Go line by line through the entries and show those that hold the string "Theorem".

[[ RECORDS FOR THIS EXERCISE, beginning ]]

(** X2. [bind] and every [sendto] of a run are given one and the same
    socket address, the one [init_ethhdr_and_saddr] has filled in: family
    [AF_PACKET], protocol [htons(ETH_P_IP)], the index the kernel gave for
    the interface, hardware type [ARPHRD_ETHER], packet type
    [PACKET_OTHERHOST], address length 6, and the six octets of the target
    followed by the two zero octets left by [memset]. *)
Theorem one_address_for_bind_and_sendto (os : OS) (cfg : config) (idx : Z) :
  os_ifindex os (iface cfg) = ioctl_ok idx →
  ∀ e sa,
    e ∈ trace (main os cfg).2 →
    address_of e = Some sa →
    sa = SockaddrLL AF_PACKET (htons (os_byte_order os) ETH_P_IP) idx ARPHRD_ETHER
                    PACKET_OTHERHOST (Z.of_nat ETH_ALEN)
                    (mac_of (target cfg) ++ [x00; x00]).
Proof.
  intros Hidx e sa He Ha.
  assert (Hall : Forall (λ e, ∀ sa', address_of e = Some sa' →
                              sa' = setup_saddr os cfg idx) (trace (main os cfg).2)).
  { run_cases os cfg r m Hshape.
    assert (Hsend : ∀ idx' h n,
              os_ifindex os (iface cfg) = ioctl_ok idx' →
              Forall (λ e, ∀ sa', address_of e = Some sa' → sa' = setup_saddr os cfg idx)
                     (send_events os 0 ETH_HLEN (setup_saddr os cfg idx') h 0 0 n)).
    { intros idx' h n Hidx'. assert (idx' = idx) as -> by congruence.
      eapply Forall_impl; [apply address_of_send_events|].
      intros x Hx sa' Hsa. congruence. }
    assert (Hrecv : ∀ n,
              Forall (λ e, ∀ sa', address_of e = Some sa' → sa' = setup_saddr os cfg idx)
                     (recv_events os 0 n)).
    { intros n. apply (address_of_recv_events os (λ o, ∀ sa', o = Some sa' → _)).
      intros; discriminate. }
    assert (Hsetup : ∀ idx',
              os_ifindex os (iface cfg) = ioctl_ok idx' →
              Forall (λ e, ∀ sa', address_of e = Some sa' → sa' = setup_saddr os cfg idx)
                     (setup_trace os cfg idx')).
    { intros idx' Hidx'. assert (idx' = idx) as -> by congruence.
      unfold setup_trace. repeat (apply Forall_cons; split; [intros ? [=]; done|]).
      apply Forall_nil_2. }
    destruct Hshape as [| | | | | |g idx' hw r m Hdone Hrole Hr|g idx' hw r m Hdone Hrole Hr];
      ends.
    1-5: rewrite Htrace; repeat (apply Forall_cons; split; [intros ? [=]|]);
         apply Forall_nil_2.
    - rewrite Htrace. apply Forall_app; split; [by apply Hsetup|].
      apply Forall_cons; split; [intros ? [=]|apply Forall_nil_2].
    - destruct Hdone as (_ & _ & _ & Hidx' & _).
      destruct Hr; ends; rewrite Htrace; unfold tx_prologue;
        repeat first
          [ apply Hsetup; assumption | apply Hsend; assumption | apply Hrecv
          | apply Forall_nil_2 | apply Forall_app; split
          | apply Forall_cons; split; [intros ? [=]|] ].
    - destruct Hdone as (_ & _ & _ & Hidx' & _).
      destruct Hr; ends; rewrite Htrace; unfold rx_prologue;
        repeat first
          [ apply Hsetup; assumption | apply Hsend; assumption | apply Hrecv
          | apply Forall_nil_2 | apply Forall_app; split
          | apply Forall_cons; split; [intros ? [=]|] ]. }
  rewrite Forall_forall in Hall. rewrite (Hall e He sa Ha). reflexivity.
Qed.

(** In the laboratory, the second call of [sendto] of a transmitter. *)
Lemma one_address_for_bind_and_sendto_witness :
  let os := lab (λ _, 1514) lab_peer lab_clock in
  let cfg := lab_config "eth0" 2 1 in
  ∃ f sa, trace (main os cfg).2 !! 8%nat = Some (ev_sendto f sa 1514)
          ∧ sa = SockaddrLL 17 8 2 1 3 6 [x02; x00; x00; x11; x22; x33; x00; x00].
Proof.
  intros os cfg.
  assert (Hl : ∃ f sa, trace (main os cfg).2 !! 8%nat = Some (ev_sendto f sa 1514)).
  { rewrite main_trace. do 2 eexists. reflexivity. }
  destruct Hl as (f & sa & Hl). exists f, sa. split; [exact Hl|].
  exact (one_address_for_bind_and_sendto os cfg 2 eq_refl (ev_sendto f sa 1514) sa
           (list_elem_of_lookup_2 _ _ _ Hl) eq_refl).
Defined.

(** ** The order of the two phases of the transmitter *)

Lemma sent_frames_none (t : list event) :
  Forall (λ e, is_sendto e = false) t → sent_frames t = [].
Proof.
  unfold sent_frames. induction 1 as [|e t He _ IH]; [done|].
  cbn [omap list_omap]. rewrite IH. by destruct e.
Qed.

(** X3. The transmitter makes no call of [recvfrom] before all
    [packet_count] calls of [sendto] have been made and have returned the
    length of a whole frame, and it makes no call of [sendto] once it has
    started to receive. *)
Theorem transmitter_sends_then_receives (os : OS) (cfg : config) :
  let run := main os cfg in
  is_transmitter cfg = true →
  (∀ pre e post,
     trace run.2 = pre ++ e :: post →
     is_recvfrom e = true →
     length (sent_frames pre) = rounds cfg
     ∧ (∀ j, (j < rounds cfg)%nat → sendto_full os j = true)
     ∧ Forall (λ x, is_sendto x = false) post)
  ∧ (received run.2 ≤ rounds cfg)%nat
  ∧ (received run.2 ≠ 0%nat → sent run.2 = rounds cfg).
Proof.
  cbv zeta. intros Htx.
  run_cases os cfg r m Hshape.
  split; [|split].
  - intros pre e post Heq He.
    assert (Hno : Forall (λ e, is_recvfrom e = false) (trace m) → False).
    { by apply (not_in_trace is_recvfrom _ pre post e). }
    destruct Hshape as [| | | | | |g idx hw r m Hdone Hrole Hr|g idx hw r m Hdone Hrole Hr];
      ends; [exfalso; apply Hno; rewrite Htrace; trace_all..| |congruence].
    destruct Hr; ends;
      [exfalso; apply Hno; rewrite Htrace; trace_all| | |].
    all: rewrite Htrace, !app_assoc, <- (app_assoc _ (recv_events _ _ _)) in Heq.
    all: apply (prefix_before is_recvfrom) in Heq as (k & -> & Hk); [|done|trace_all].
    all: assert (Hns : Forall (λ x, is_sendto x = false) (k ++ e :: post))
           by (rewrite <- Hk; trace_all).
    all: apply Forall_app in Hns as [Hnk Hnp]; apply Forall_cons in Hnp as [_ Hnp].
    all: split; [|by split].
    all: rewrite !sent_frames_app, sent_frames_send_events, (sent_frames_none k) by done.
    all: rewrite !sent_frames_none by trace_all.
    all: by rewrite !length_app, length_fmap, length_seq.
  - destruct Hshape as [| | | | | |g idx hw r m Hdone Hrole Hr|g idx hw r m Hdone Hrole Hr];
      ends; try lia; [|congruence]. destruct Hr; ends; lia.
  - destruct Hshape as [| | | | | |g idx hw r m Hdone Hrole Hr|g idx hw r m Hdone Hrole Hr];
      ends; try lia; [|congruence]. destruct Hr; ends; lia.
Qed.

Lemma transmitter_sends_then_receives_witness :
  let os := lab (λ _, 1514) lab_peer lab_clock in
  let cfg := lab_config "eth0" 3 (flag_target + flag_transmitter) in
  let run := main os cfg in
  is_transmitter cfg = true
  ∧ (received run.2 ≤ rounds cfg)%nat
  ∧ (received run.2 ≠ 0%nat → sent run.2 = rounds cfg).
Proof.
  intros os cfg run.
  assert (H1 : is_transmitter cfg = true) by reflexivity.
  split; [exact H1|].
  exact (proj2 (transmitter_sends_then_receives os cfg H1)).
Defined.

(** ** The two output streams *)

Section Streams.
Context (os : OS).

Lemma stdout_of_app (t1 t2 : list event) :
  stdout_of (t1 ++ t2) = stdout_of t1 ++ stdout_of t2.
Proof. apply omap_app. Qed.

Lemma stderr_of_app (t1 t2 : list event) :
  stderr_of (t1 ++ t2) = stderr_of t1 ++ stderr_of t2.
Proof. apply omap_app. Qed.

Lemma stdout_of_send_events f0 p0 sa h i k n :
  stdout_of (send_events os f0 p0 sa h i k n) = [].
Proof. unfold stdout_of, send_events. generalize (seq 0 n). intros l. by induction l. Qed.

Lemma stderr_of_send_events f0 p0 sa h i k n :
  stderr_of (send_events os f0 p0 sa h i k n) = [].
Proof. unfold stderr_of, send_events. generalize (seq 0 n). intros l. by induction l. Qed.

Lemma stdout_of_recv_events k n : stdout_of (recv_events os k n) = [].
Proof. unfold stdout_of, recv_events. generalize (seq 0 n). intros l. by induction l. Qed.

Lemma stderr_of_recv_events k n : stderr_of (recv_events os k n) = [].
Proof. unfold stderr_of, recv_events. generalize (seq 0 n). intros l. by induction l. Qed.
End Streams.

[[ RECORDS FOR THIS EXERCISE, end ]]

→ EXPECTED ANSWER:
Theorem one_address_for_bind_and_sendto (os : OS) (cfg : config) (idx : Z) :
Theorem transmitter_sends_then_receives (os : OS) (cfg : config) :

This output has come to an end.